We have seen that when an object is allow to fall, such as the hammer of a pile driver, it can do WORK! Work in the form of the potential energy due to gravity. PE g = mg ΔH A spring also has potential energy when the spring is stretched or compressed which we refer to as elastic potential energy. Def N : Elastic Potential Energy The elastic potential energy PE s is the energy that a spring has by virtue of being temporarily deformed. For an ideal spring that has a spring constant (k) and is stretched or compressed by an amount (Δx) relative to its equilibrium (unstrained) position, the elastic potential energy is: PE s = ½ k (Δx) 2 Consider the following system, where the total mechanical energy of this system is: Entirely elastic potential energy at A Partly elastic potential energy and partly kinetic at B Entirely kinetic at C If we consider the total mechanical energy and apply the conservation of energy principle to the spring system shown, we can develop the following expression: E final = E initial KE + PE g + PE s = KE + PE g + PE s ½ mv 2 + mgh f + ½ kx 2 = ½ mv 2 + mgh f + ½ kx 2
AP Physics B Mr. Mirro Work Done by a Spring Date: Ex 1: The diagram shows an object of mass m = 0.20 kg that is vibrating on a horizontal frictionless table. The spring has a spring constant k = 545 N/m. The spring is stretched initially to x 0 = 4.50 cm and then is released from rest (v 0 = 0). [Cutnell10.7] a. Write an expression for the final velocity v f in terms of the spring constant (k), mass (m) and the displacement (x 0 ) and (x f ). b. Determine the final translational speed v f of the object when the final displacement of the spring is at: (i) x f = 2.25 cm and (ii) x f = 0 cm Ex 2: A 0.40 kg ball is attached to a vertical spring as shown. The spring constant of the spring is 28 N/m. The ball, supported initially so that the spring is neither stretched nor compressed, is released from rest. In the absence of air resistance, how far does the ball fall before being brought to a momentary stop by the spring? [Cutnell10.9]
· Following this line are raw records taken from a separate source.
(** [Some None]: the null domain, or a null [priv]. *)
Definition iommu_domain_priv (d : Z) w : option (option iommu_domain_state) :=
  if d =? 0 then Some None else d_priv <$> doms w !! d.
(** [domain->ops], of a non-null domain. *)
Definition ops_set (d : Z) w : option bool := d_ops <$> doms w !! d.
Definition upd_state (d : Z) (f : iommu_domain_state -> iommu_domain_state) w : iommu_world D :=
  w <| doms ::= alter (fun x => x <| d_priv ::= fmap f |>) d |>.

(** ** Lifecycle *)
Definition iommu_domain_alloc (type : Z) (object : option Z) (state : bool) w : Z * iommu_world D :=
  match object with
  | None => (0, w)
  | Some d =>
      if negb state then (0, w)
      else (d, w <| doms ::= <[d := mk_domain type false 0x1000 (Some new_domain_state)]> |>
                 <| g_domains ::= fun l => l ++ [d] |>)
  end.
Fixpoint erase_value (d : Z) (l : list Z) : list Z :=
  match l with [] => [] | x :: l' => if x =? d then l' else x :: erase_value d l' end.
Definition iommu_domain_free (d : Z) w : option (iommu_world D) :=
  if d =? 0 then Some w
  else _ ← doms w !! d; Some (w <| g_domains ::= erase_value d |> <| doms ::= delete d |>).

(** What the three attach functions share: the state, or -EINVAL. *)
Definition with_state (d : Z) (f : iommu_domain_state -> iommu_domain_state) w : option (Z * iommu_world D) :=
  s ← iommu_domain_priv d w;
  Some match s with None => (-22, w) | Some _ => (0, upd_state d f w) end.
Definition iommu_domain_attach_mm_shim (d shim : Z) w : option (Z * iommu_world D) :=
  if (d =? 0) || (shim =? 0) then Some (-22, w) else with_state d (fun s => s <| d_mm_shim := shim |>) w.
Definition iommu_domain_attach_sim_pm (d pm : Z) w : option (Z * iommu_world D) :=
  if d =? 0 then Some (-22, w) else with_state d (fun s => s <| d_sim_pm := pm |>) w.
(** [domain->ops = iommu_default_ops_get()], or null. *)
Definition set_ops (d : Z) (ops : bool) w : option (iommu_world D) :=
  _ ← doms w !! d; Some (w <| doms ::= alter (fun x => x <| d_ops := ops |>) d |>).
Definition iommu_domain_attach_mm (d mm : Z) w : option (Z * iommu_world D) :=
  if (d =? 0) || (mm =? 0) then Some (-22, w) else with_state d (fun s => s <| d_mm := mm |>) w.

(** ** Translation *)
Definition iommu_map (d iova paddr size prot : Z) w : option (Z * iommu_world D) :=
  s ← iommu_domain_priv d w;
  Some match s with
  | None => (IOMMU_ERR_EINVAL, w)
  | Some s =>
      if negb (size =? IOMMU_PAGE_SIZE) then (IOMMU_ERR_EINVAL, w)
      else if truthy (Z.land iova IOMMU_PAGE_MASK) then (IOMMU_ERR_EINVAL, w)
      else if truthy (Z.land paddr IOMMU_PAGE_MASK) then (IOMMU_ERR_EINVAL, w)
      else if bool_decide (is_Some (iova_to_phys s !! iova)) then (IOMMU_ERR_EREMOTEIO, w)
      else (0, upd_state d (fun s => s <| iova_to_phys ::= <[iova := paddr]> |>) w)
  end.
Definition iommu_iova_to_phys (d iova : Z) w : option Z :=
  s ← iommu_domain_priv d w;
  Some match s with None => 0 | Some s => default 0 (iova_to_phys s !! iova) end.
Ex 3: One end of a spring whose spring constant k = 50 N/m, is attached to a solid wall while the other end reaches to the edge of a horizontal, frictionless tabletop, which is a distance h = 1m above the floor. A block of mass M =.5 kg is placed against the end of the spring and pushed toward the wall until the spring has been compressed a distance ΔX = 0.2m, as shown below. [AP1986.2sim] The block is released, follows the trajectory shown, striking the floor a horizontal distance D = 0.9 m from the edge of the table. If the air resistance is negligible, Find the following: a. The time elapsed from the instant the block leaves the table to the instant it strikes the floor. b. The horizontal component of the velocity of the block just before it hits the floor. c. The work done on the block by the spring.